Dear Dominique,
Thanks for getting back to me!
I look forward to reading the papers relating to the Handwritten Text Recognition you used. Can you please point me to them (or let me know where they'll be published when they're ready, if they aren't yet available)? OCR is a field I've been involved in for a while, though I'm only just starting to learn about handwriting recognition. Does the A2iA approach use neural networks, and leverage some open source software within it, I wonder? I look forward to finding out from the journal articles!

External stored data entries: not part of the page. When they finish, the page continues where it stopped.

Lemma iter_pos_shr_1 (p : positive) (mrs : shr_record) :
  0 ≤ shr_m mrs →
  shr_m (SpecFloat.iter_pos shr_1 p mrs) = Z.shiftr (shr_m mrs) (Z.pos p).
Proof.
  assert (H1 : ∀ mrs, 0 ≤ shr_m mrs →
            shr_m (shr_1 mrs) = Z.shiftr (shr_m mrs) 1 ∧ 0 ≤ shr_m (shr_1 mrs)).
  { intros [m r s] Hm. simpl in Hm.
    assert (shr_m (shr_1 {| shr_m := m; shr_r := r; shr_s := s |}) = m / 2)
      as Hdiv.
    { destruct m as [|[q|q|]|q]; simpl; [done| | |done|lia].
      - apply Z.div_unique with 1; lia.
      - apply Z.div_unique with 0; lia. }
    rewrite Hdiv, Z.shiftr_div_pow2 by lia. change (2 ^ 1) with 2.
    split; [done|]. apply Z.div_pos; lia. }
  revert mrs. induction p as [p IH|p IH|]; intros mrs Hm; simpl.
  - destruct (H1 mrs Hm) as [E1 P1].
    rewrite IH; [rewrite IH by done|rewrite IH by done; apply Z.shiftr_nonneg; lia].
    rewrite E1, !Z.shiftr_shiftr by lia. f_equal. lia.
  - rewrite IH; [rewrite IH by done|rewrite IH by done; apply Z.shiftr_nonneg; lia].
    rewrite !Z.shiftr_shiftr by lia. f_equal. lia.
  - by apply H1.
Qed.

Lemma shr_spec (m : Z) (l : location) (e n : Z) :
  0 ≤ m → 0 ≤ n →
  let '(mrs, e') := shr (shr_record_of_loc m l) e n in
  shr_m mrs = m / 2 ^ n ∧ e' = e + n.
Proof.
  intros Hm Hn.
  assert (shr_m (shr_record_of_loc m l) = m) as Hrec
    by (by destruct l as [|[]]).
  destruct n as [|p|p]; simpl; [| |lia].
  - rewrite Hrec, Z.div_1_r. lia.
  - rewrite iter_pos_shr_1 by (rewrite Hrec; lia).
    rewrite Hrec, Z.shiftr_div_pow2 by lia. done.
Qed.

Lemma round_nearest_even_bounds (m : Z) (l : location) :
  m ≤ round_nearest_even m l ≤ m + 1.
Proof.
  destruct l as [|[]]; simpl; [lia| |lia|lia]. destruct (Z.even m); lia.
Qed.

Lemma log2_div_pow2 (m n : Z) :
  0 < m → 0 ≤ n ≤ Z.log2 m →
  0 < m / 2 ^ n ∧ Z.log2 (m / 2 ^ n) = Z.log2 m - n.
Proof.
  intros Hm Hn. rewrite <-Z.shiftr_div_pow2 by lia.
  rewrite Z.log2_shiftr by lia. split; [|lia].
  rewrite Z.shiftr_div_pow2 by lia.
  apply Z.div_str_pos. split; [apply Z.pow_pos_nonneg; lia|].
  transitivity (2 ^ Z.log2 m); [apply Z.pow_le_mono_r; lia|].
  apply Z.log2_spec. lia.
Qed.

(** A sum at most one above [m] has the digits of [m], or is the next
    power of two. *)
Lemma log2_round (m m' : Z) :
  0 < m → m ≤ m' ≤ m + 1 →
  Z.log2 m' = Z.log2 m ∨ (Z.log2 m' = Z.log2 m + 1 ∧ m' = 2 ^ (Z.log2 m + 1)).
Proof.
  intros Hm Hm'.
  pose proof (Z.log2_le_mono m m' ltac:(lia)) as Hlo.
  pose proof (Z.log2_spec m Hm) as [_ Hup].
  pose proof (Z.log2_spec m' ltac:(lia)) as [Hlo' _].
  pose proof (Z.log2_nonneg m) as Hnn.
  destruct (decide (Z.log2 m' = Z.log2 m)) as [|Hne]; [by left|right].
  assert (2 ^ (Z.log2 m + 1) ≤ 2 ^ Z.log2 m')
    by (apply Z.pow_le_mono_r; lia).
  replace (Z.succ (Z.log2 m)) with (Z.log2 m + 1) in Hup by lia.
  assert (m' = 2 ^ (Z.log2 m + 1)) as Heq by lia.
  split; [|done]. rewrite Heq at 1. rewrite Z.log2_pow2; lia.
Qed.

(** Rounding a positive mantissa that carries enough digits: the result is
    [+inf] or a positive binary64 number whose exponent is the canonical
    one of the input, with at least the truncated mantissa, or the next
    exponent. *)
Lemma binary_round_aux_pos (mx : positive) (ex : Z) (lx : location) :
  -1074 ≤ ex →
  ex ≤ fexp 53 1024 (Z.log2 (Z.pos mx) + 1 + ex) →
  let e1 := fexp 53 1024 (Z.log2 (Z.pos mx) + 1 + ex) in
  binary_round_aux 53 1024 false (Z.pos mx) ex lx = S754_infinity false ∨
  ∃ m e,
    binary_round_aux 53 1024 false (Z.pos mx) ex lx = S754_finite false m e ∧
    bounded 53 1024 m e = true ∧
    ((e = e1 ∧ Z.pos mx / 2 ^ (e1 - ex) ≤ Z.pos m) ∨ e = e1 + 1).
Proof.
  intros Hex Hprec e1. unfold binary_round_aux, shr_fexp.
  change (Zdigits2 (Z.pos mx)) with (Z.pos (digits2_pos mx)).
  rewrite digits2_log2. fold e1.
  set (d := Z.log2 (Z.pos mx) + 1) in *.
  pose proof (Z.log2_nonneg (Z.pos mx)) as Hd0.
  assert (He1 : e1 = Z.max (d + ex - 53) (-1074)) by apply fexp_b64.
  set (n := e1 - ex) in *.
  assert (Hn : 0 ≤ n ≤ Z.log2 (Z.pos mx)) by lia.
  pose proof (shr_spec (Z.pos mx) lx ex n ltac:(lia) ltac:(lia)) as Hshr.
  destruct (shr (shr_record_of_loc (Z.pos mx) lx) ex n) as [mrs' e'].
  destruct Hshr as [Hm1 ->].
  destruct (log2_div_pow2 (Z.pos mx) n ltac:(lia) Hn) as [Hpos1 Hlog1].
  set (m1 := Z.pos mx / 2 ^ n) in *.
  pose proof (round_nearest_even_bounds m1 (loc_of_shr_record mrs')) as Hr.
  rewrite Hm1.
  set (m2 := round_nearest_even m1 (loc_of_shr_record mrs')) in *.
  destruct m2 as [|p2|p2] eqn:Hm2; [lia| |lia].
  change (Zdigits2 (Z.pos p2)) with (Z.pos (digits2_pos p2)).
  rewrite digits2_log2, fexp_b64.
  replace (ex + n) with e1 by lia.
  set (n2 := Z.max (Z.log2 (Z.pos p2) + 1 + e1 - 53) (-1074) - e1).
  destruct (log2_round m1 (Z.pos p2) Hpos1 Hr) as [Hl|[Hl Hpow]].
  - (* no carry *)
    assert (n2 = 0) as -> by lia.
    pose proof (shr_spec (Z.pos p2) loc_Exact e1 0 ltac:(lia) ltac:(lia)) as Hs2.
    destruct (shr (shr_record_of_loc (Z.pos p2) loc_Exact) e1 0) as [mrs'' e''].
    destruct Hs2 as [Hm'' ->]. rewrite Hm'', Z.div_1_r.
    replace (e1 + 0) with e1 by lia.
    destruct (Z.leb_spec e1 (1024 - 53)) as [Hle|Hgt]; [right|by left].
    exists p2, e1. split; [done|]. split; [|left; lia].
    apply bounded_b64. lia.
  - destruct (decide (d - n = 53)) as [Hnorm|Hsub].
    + (* carry to the next binade *)
      assert (n2 = 1) as -> by lia.
      pose proof (shr_spec (Z.pos p2) loc_Exact e1 1 ltac:(lia) ltac:(lia)) as Hs2.
      destruct (shr (shr_record_of_loc (Z.pos p2) loc_Exact) e1 1) as [mrs'' e''].
      destruct Hs2 as [Hm'' ->]. rewrite Hm''.
      assert (Z.pos p2 / 2 ^ 1 = 2 ^ 52) as ->.
      { rewrite Hpow. replace (Z.log2 m1 + 1) with 53 by lia. done. }
      change (2 ^ 52) with (Z.pos 4503599627370496).
      destruct (Z.leb_spec (e1 + 1) (1024 - 53)) as [Hle|Hgt]; [right|by left].
      exists 4503599627370496%positive, (e1 + 1). split; [done|].
      split; [|by right]. apply bounded_b64.
      change (Z.log2 (Z.pos 4503599627370496)) with 52. lia.
    + (* carry among the subnormal numbers *)
      assert (n2 = 0) as -> by lia.
      pose proof (shr_spec (Z.pos p2) loc_Exact e1 0 ltac:(lia) ltac:(lia)) as Hs2.
      destruct (shr (shr_record_of_loc (Z.pos p2) loc_Exact) e1 0) as [mrs'' e''].
      destruct Hs2 as [Hm'' ->]. rewrite Hm'', Z.div_1_r.
      replace (e1 + 0) with e1 by lia.
      destruct (Z.leb_spec e1 (1024 - 53)) as [Hle|Hgt]; [right|by left].
      exists p2, e1. split; [done|]. split; [|left; lia].
      apply bounded_b64. lia.
Qed.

Excellent news that you'll be releasing the plain text in due course, under an appropriately non-restrictive license. Out of curiousity, how is the output from the text recognition engine being stored and used at the moment? Is it in some XML format listing locations and alternatives for words, or is it in a database, or something else? For bonus credits you could always release that too; though probably it'd be a bit niche for anyone else to reuse, who knows, and it could provide a good exemplar for good practise for others to follow or investigate when designing their own project.
Great project, I've enjoyed reading about it, and keep up the good work.
Nick
On Thu, Jun 29, 2017 at 12:37:25PM +0200, Dominique Stutzmann wrote:
Dear Nick,
thank you for your encouraging message.
As for the first question, I understand your concern about large publically funded projects. Alas, there is no plan to release the code under a free software license: This is part of the funding mechanism integrating a private company, in the present case A2iA, which is the leader worldwide in Handwritten Text Recognition. The methods, however, are published in conference and journals and can be replicated.
I am glad to announce, as for the second question, that we will release the plain text under CC0 license. Please note the search interface gives access to more than the plain text, since it gives access to indexes in which each "word on the page" is transcribed by many "word hypotheses". A "plain text" would only be the sequence of "best word hypothese" for the "word on the page", while it often happens that the correct reading is in the second or third hypothese. So, plain text will be much poorer, even if, of course, it has a great potential for further analysis.
Before releasing the "plain (automated) text", we plan to structure the corpus in single "documents" (here, typically, each royal charter recorded in the registers) and to attribute each part of the plain text to those documents, for which we have (more or less) metadata. The issue of granularity is of core importance to HIMANIS project, because network analysis (esp. on persons and places) will have to take into account the "document" granularity and not the "page" or the "volume". So, this is our priority by now.
Best regards, Dominique
–– M. Dominique Stutzmann Chargé de recherche à l'Institut de Recherche et d'Histoire des Textes (CNRS, UPR 841)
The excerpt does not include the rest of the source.